--- Raw data Enclosed Below ---
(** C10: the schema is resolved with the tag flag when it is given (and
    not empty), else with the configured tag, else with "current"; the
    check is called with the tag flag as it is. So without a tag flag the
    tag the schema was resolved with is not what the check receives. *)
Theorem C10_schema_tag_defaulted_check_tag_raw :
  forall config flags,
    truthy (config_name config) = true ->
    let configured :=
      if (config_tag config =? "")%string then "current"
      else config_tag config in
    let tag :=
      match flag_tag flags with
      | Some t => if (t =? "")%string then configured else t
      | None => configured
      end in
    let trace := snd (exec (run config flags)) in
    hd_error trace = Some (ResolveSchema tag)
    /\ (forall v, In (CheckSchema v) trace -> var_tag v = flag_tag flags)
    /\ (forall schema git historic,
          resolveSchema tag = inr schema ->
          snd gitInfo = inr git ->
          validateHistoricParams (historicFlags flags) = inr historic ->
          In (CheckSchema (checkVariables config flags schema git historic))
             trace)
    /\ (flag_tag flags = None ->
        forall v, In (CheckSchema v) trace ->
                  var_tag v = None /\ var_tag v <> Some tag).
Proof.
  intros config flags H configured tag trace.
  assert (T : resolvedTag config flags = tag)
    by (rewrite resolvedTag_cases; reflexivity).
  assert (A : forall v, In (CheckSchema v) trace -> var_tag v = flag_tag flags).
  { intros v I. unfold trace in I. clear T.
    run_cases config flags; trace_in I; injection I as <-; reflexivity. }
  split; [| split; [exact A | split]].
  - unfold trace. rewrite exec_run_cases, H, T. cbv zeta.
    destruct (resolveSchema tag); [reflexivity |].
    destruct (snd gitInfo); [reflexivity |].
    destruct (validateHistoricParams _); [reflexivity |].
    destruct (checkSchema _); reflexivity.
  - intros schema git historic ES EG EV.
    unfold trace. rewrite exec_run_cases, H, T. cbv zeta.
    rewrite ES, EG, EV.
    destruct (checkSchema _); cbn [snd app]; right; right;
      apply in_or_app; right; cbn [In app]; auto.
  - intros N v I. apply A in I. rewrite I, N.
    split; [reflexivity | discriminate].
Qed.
--- End of Enclosed Raw data ---
-- About this exercise --
Using the listing above, retype each line exactly.

-- Written answer --
(** C10: the schema is resolved with the tag flag when it is given (and
    not empty), else with the configured tag, else with "current"; the
    check is called with the tag flag as it is. So without a tag flag the
    tag the schema was resolved with is not what the check receives. *)
Theorem C10_schema_tag_defaulted_check_tag_raw :
  forall config flags,
    truthy (config_name config) = true ->
    let configured :=
      if (config_tag config =? "")%string then "current"
      else config_tag config in
    let tag :=
      match flag_tag flags with
      | Some t => if (t =? "")%string then configured else t
      | None => configured
      end in
    let trace := snd (exec (run config flags)) in
    hd_error trace = Some (ResolveSchema tag)
    /\ (forall v, In (CheckSchema v) trace -> var_tag v = flag_tag flags)
    /\ (forall schema git historic,
          resolveSchema tag = inr schema ->
          snd gitInfo = inr git ->
          validateHistoricParams (historicFlags flags) = inr historic ->
          In (CheckSchema (checkVariables config flags schema git historic))
             trace)
    /\ (flag_tag flags = None ->
        forall v, In (CheckSchema v) trace ->
                  var_tag v = None /\ var_tag v <> Some tag).
Proof.
  intros config flags H configured tag trace.
  assert (T : resolvedTag config flags = tag)
    by (rewrite resolvedTag_cases; reflexivity).
  assert (A : forall v, In (CheckSchema v) trace -> var_tag v = flag_tag flags).
  { intros v I. unfold trace in I. clear T.
    run_cases config flags; trace_in I; injection I as <-; reflexivity. }
  split; [| split; [exact A | split]].
  - unfold trace. rewrite exec_run_cases, H, T. cbv zeta.
    destruct (resolveSchema tag); [reflexivity |].
    destruct (snd gitInfo); [reflexivity |].
    destruct (validateHistoricParams _); [reflexivity |].
    destruct (checkSchema _); reflexivity.
  - intros schema git historic ES EG EV.
    unfold trace. rewrite exec_run_cases, H, T. cbv zeta.
    rewrite ES, EG, EV.
    destruct (checkSchema _); cbn [snd app]; right; right;
      apply in_or_app; right; cbn [In app]; auto.
  - intros N v I. apply A in I. rewrite I, N.
    split; [reflexivity | discriminate].
Qed.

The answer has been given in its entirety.